# Exercise instructions
Reproduce word for word, from the entries below, the line with "Lemma tasks_left pe", the line with "apply encode_decode in Hcontent.", and every line between them, and nothing more.

# Data listing
(** The other tasks of an editor. *)
Lemma tasks_left pe before t0 after :
  pe_tasks pe = before ++ t0 :: after → ∀ t, t ∈ before ++ after → t ∈ pe_tasks pe.
Proof using.
  intros -> t [Hin|Hin]%elem_of_app; apply elem_of_app; [by left|]. right. by right.
Qed.

Lemma broadcasts_linked w net s pe op before after app' :
  linked w net → wd_peers w !! s = Some pe → pe_tasks pe = before ++ Broadcasting op :: after →
  BroadcastRemote order zero_json (pe_app pe) op = Ok app' →
  linked (set_peer s (at_tasks (before ++ after) (at_app app' pe)) w) net.
Proof using Lo P_wf P_operations.
  intros HL Hpe Ht H.
  assert (op ∈ nw_sent net) as Hop.
  { apply (lk_tasks _ _ HL s pe (Broadcasting op) Hpe). rewrite Ht. apply elem_of_app. right. by left. }
  unfold BroadcastRemote in H. apply bind_Ok_inv in H as (content & Hcontent & H).
  unfold NewBroadcastMessage in H. cbn [new_loc] in H. apply bind_Ok_inv in H as (nm & Hb & [= <-]).
  apply encode_decode in Hcontent.
  2:{ constructor; [|constructor]. pose proof (ni_sent _ _ (lk_ids _ _ HL)) as Hs. rewrite Forall_forall in Hs. by apply Hs. }
  eapply linked_set_same; [done|done|done| |by left| ].
  - unfold pool_of. cbn [at_tasks at_app pe_app set_Manager as_Manager].
    intros Hq. unfold pool_of in Hq. set (np := nm_pool (as_Manager (pe_app pe))) in Hq, Hb.
    assert (queues_ok (allowed net (wd_owner w)) (set_visited (np_next np) {[nm_id (as_Manager (pe_app pe))]}
      (mkPool (np_netMeta np) (np_pool np) (np_nodes np) (np_visited np) (np_closed np) (S (np_next np))))) as Hq'.
    { by apply (keeps_new_visited _ np). }
    unfold Broadcast in Hb. cbn [nm_session nm_pool] in Hb.
    destruct (nm_session _) as [ses|]; [|injection Hb as <-; exact Hq'].
    destruct (ended ses); [injection Hb as <-; exact Hq'|].
    apply bind_Ok_inv in Hb as (np' & Hb & [= <-]). cbn [nm_pool].
    eapply keeps_broadcast; [|exact Hb|exact Hq'].
    intros id. split; [|done]. cbn. intros _ ops E. rewrite Hcontent in E. injection E as <-. left.
    by intros q ->%list_elem_of_singleton.
  - cbn. intros t Hin. left. by apply (tasks_left _ _ _ _ Ht).
Qed.

(** A version check asks for the site: it is a question of the site. *)
Lemma check_asks w net s pe m ses msg :
  linked w net → wd_peers w !! s = Some pe → as_DocModel (pe_app pe) = Some m → nw_models net !! s = Some m →
  wd_owner w !! s_id ses = Some s →
  getLatestVersionCheckMsg range content_toJson (GetOpsReceiveVersion (pe_app pe)) ses (pool_of pe) = Some msg →
  let net' := mkNetwork (nw_models net) (nw_sent net) ((s, GetVersionVectorReceived m) :: nw_asked net) (nw_replies net) in
  sync_step net net' ∧ grows net net' ∧ ∀ to, msg_good net' (wd_owner w) to msg.
Proof using Lv P_wf P_vector content_kept.
  intros HL Hpe Hm Hs Ho Hmsg net'. split_and!.
  - by apply sync_ask.
  - split; [done|by intros p ?; right|done].
  - intros to. unfold getLatestVersionCheckMsg, GetOpsReceiveVersion in Hmsg. rewrite Hm in Hmsg. injection Hmsg as <-.
    split; [done|]. cbn. intros _ c v Hc Hv. apply content_kept in Hc as [Hsrc Hvec]. cbn in Hsrc, Hvec.
    rewrite Hvec in Hv. rewrite vector_kept in Hv by (by apply received_ids, (ni_models _ _ (lk_ids _ _ HL) s m)).
    injection Hv as <-. exists s. split; [by rewrite Hsrc|by left].
Qed.

Lemma checks_linked w net s pe ses np' goes_on :
  linked w net → wd_peers w !! s = Some pe → wd_owner w !! s_id ses = Some s →
  periodicallyCheckVersion range order content_toJson (GetOpsReceiveVersion (pe_app pe)) ses (pool_of pe) =
    Ok (np', goes_on) →
  ∃ net', linked (set_peer s (at_pool np' pe) w) net'.
Proof using Lv P_wf P_vector content_kept.
  intros HL Hpe Ho H. destruct (lk_model _ _ HL _ _ Hpe) as (m & Hm & Hs). unfold periodicallyCheckVersion in H.
  assert (np' = pool_of pe → ∃ net', linked (set_peer s (at_pool np' pe) w) net') as Hsame.
  { intros ->. exists net. eapply linked_set_same; [done|done|done|done|by left|by left]. }
  destruct (ended ses); [by apply Hsame; injection H as <- <-|].
  destruct (getLatestVersionCheckMsg _ _ _ _ _) as [msg|] eqn:E; [|by apply Hsame; injection H as <- <-].
  apply bind_Ok_inv in H as (np1 & Hb & [= -> <-]).
  destruct (check_asks w net s pe m ses msg HL Hpe Hm Hs Ho E) as (Hstep & Hg & Hgood).
  eexists. eapply (linked_update w net s _ _ m); [done|by apply rtc_once|exact Hg|by rewrite insert_id|done|done| | | |by left].
  - eapply keeps_broadcast; [|exact Hb|].
    + intros id. apply Hgood.
    + eapply queues_ok_mono, (lk_queues _ _ HL); [|exact Hpe]. intros id x. by apply allowed_mono.
  - intros x Hx. eapply good_mono, (lk_chan _ _ HL); [exact Hg|done|done|exact Hpe|exact Hx].
  - intros t Ht. eapply task_ok_mono, (lk_tasks _ _ HL); [exact Hg|done|exact Hpe|exact Ht].
Qed.

Lemma pack_good net owner to np msg wm :
  msg_good net owner to msg → pack np msg = Ok wm → wire_good net owner to wm.
Proof using.
  unfold msg_good, wire_good, pack. destruct msg as [ty [v|] content]; cbn; intros Hg H.
  - apply bind_Ok_inv in H as (vs & _ & [= <-]). exact Hg.
  - by injection H as <-.
Qed.

Lemma unpack_good net owner to np wm np' msg Q :
  wire_good net owner to wm → unpack np wm = (np', msg) → msg_good net owner to msg ∧ keeps Q np np'.
Proof using.
  unfold msg_good, wire_good, unpack. destruct wm as [ty [v|] content]; cbn; intros Hg H; injection H as <- <-.
  - split; [exact Hg|]. apply (keeps_new_visited Q np v).
  - by split.
Qed.

Lemma greets_linked w net s pe ses id msg wm :
  linked w net → wd_peers w !! s = Some pe → wd_owner w !! s_id ses = Some s →
  getLatestVersionCheckMsg range content_toJson (GetOpsReceiveVersion (pe_app pe)) ses (pool_of pe) = Some msg →
  pack (pool_of pe) msg = Ok wm → ∃ net', linked (post id wm w) net'.
Proof using Lv P_wf P_vector content_kept.
  intros HL Hpe Ho E Hp. destruct (lk_model _ _ HL _ _ Hpe) as (m & Hm & Hs).
  destruct (check_asks w net s pe m ses msg HL Hpe Hm Hs Ho E) as (Hstep & Hg & Hgood).
  eexists. assert (post id wm w = mkWorld (<[s := pe]> (wd_peers w)) (wd_owner w) (wd_wire w ++ [(id, wm)])) as ->.
  { unfold post. by rewrite insert_id. }
  eapply (linked_update w net s _ _ m); [done|by apply rtc_once|exact Hg|by rewrite insert_id|done|done| | | |].
  - eapply queues_ok_mono, (lk_queues _ _ HL); [|exact Hpe]. intros i x. by apply allowed_mono.
  - intros x Hx. eapply good_mono, (lk_chan _ _ HL); [exact Hg|done|done|exact Hpe|exact Hx].
  - intros t Ht. eapply task_ok_mono, (lk_tasks _ _ HL); [exact Hg|done|exact Hpe|exact Ht].
  - intros i x [?|[= -> ->]%list_elem_of_singleton]%elem_of_app; [by left|right]. by eapply pack_good.
Qed.

Lemma sends_linked w net s pe l n msg np' wm :
  linked w net → wd_peers w !! s = Some pe → np_nodes (pool_of pe) !! l = Some n →
  take_message (pool_of pe) l = Ok (Some (msg, np')) → pack (pool_of pe) msg = Ok wm →
  linked (post (n_id n) wm (set_peer s (at_pool np' pe) w)) net.
Proof using.
  intros HL Hpe Hn Ht Hp. apply (keeps_take (allowed net (wd_owner w))) in Ht as (Hk & n' & Hn' & Hin & _).
  rewrite Hn in Hn'. injection Hn' as <-. unfold post, set_peer. cbn [wd_peers wd_owner wd_wire].
  eapply linked_same; [done|done|done|done|exact Hk|by left|by left|].
  intros i x [?|[= -> ->]%list_elem_of_singleton]%elem_of_app; [by left|right].
  eapply pack_good; [|exact Hp]. by apply (lk_queues _ _ HL _ _ Hpe) with l.
Qed.

Lemma receives_linked w net s pe id wm np' msg :
  linked w net → wd_peers w !! s = Some pe → (id, wm) ∈ wd_wire w → wd_owner w !! id = Some s →
  unpack (pool_of pe) wm = (np', msg) →
  linked (set_peer s (at_chan (pe_chan pe ++ [msg]) (at_pool np' pe)) w) net.
Proof using.
  intros HL Hpe Hin Ho Hu. pose proof (lk_wire _ _ HL id wm Hin) as Hw. rewrite Ho in Hw.
  apply (unpack_good _ _ _ _ _ _ _ (allowed net (wd_owner w)) Hw) in Hu as [Hg Hk].
  eapply linked_set_same; [done|done|done|exact Hk| |by left].
  intros x [?| ->%list_elem_of_singleton]%elem_of_app; [by left|by right].
Qed.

# Written answer
Lemma tasks_left pe before t0 after :
  pe_tasks pe = before ++ t0 :: after → ∀ t, t ∈ before ++ after → t ∈ pe_tasks pe.
Proof using.
  intros -> t [Hin|Hin]%elem_of_app; apply elem_of_app; [by left|]. right. by right.
Qed.

Lemma broadcasts_linked w net s pe op before after app' :
  linked w net → wd_peers w !! s = Some pe → pe_tasks pe = before ++ Broadcasting op :: after →
  BroadcastRemote order zero_json (pe_app pe) op = Ok app' →
  linked (set_peer s (at_tasks (before ++ after) (at_app app' pe)) w) net.
Proof using Lo P_wf P_operations.
  intros HL Hpe Ht H.
  assert (op ∈ nw_sent net) as Hop.
  { apply (lk_tasks _ _ HL s pe (Broadcasting op) Hpe). rewrite Ht. apply elem_of_app. right. by left. }
  unfold BroadcastRemote in H. apply bind_Ok_inv in H as (content & Hcontent & H).
  unfold NewBroadcastMessage in H. cbn [new_loc] in H. apply bind_Ok_inv in H as (nm & Hb & [= <-]).
  apply encode_decode in Hcontent.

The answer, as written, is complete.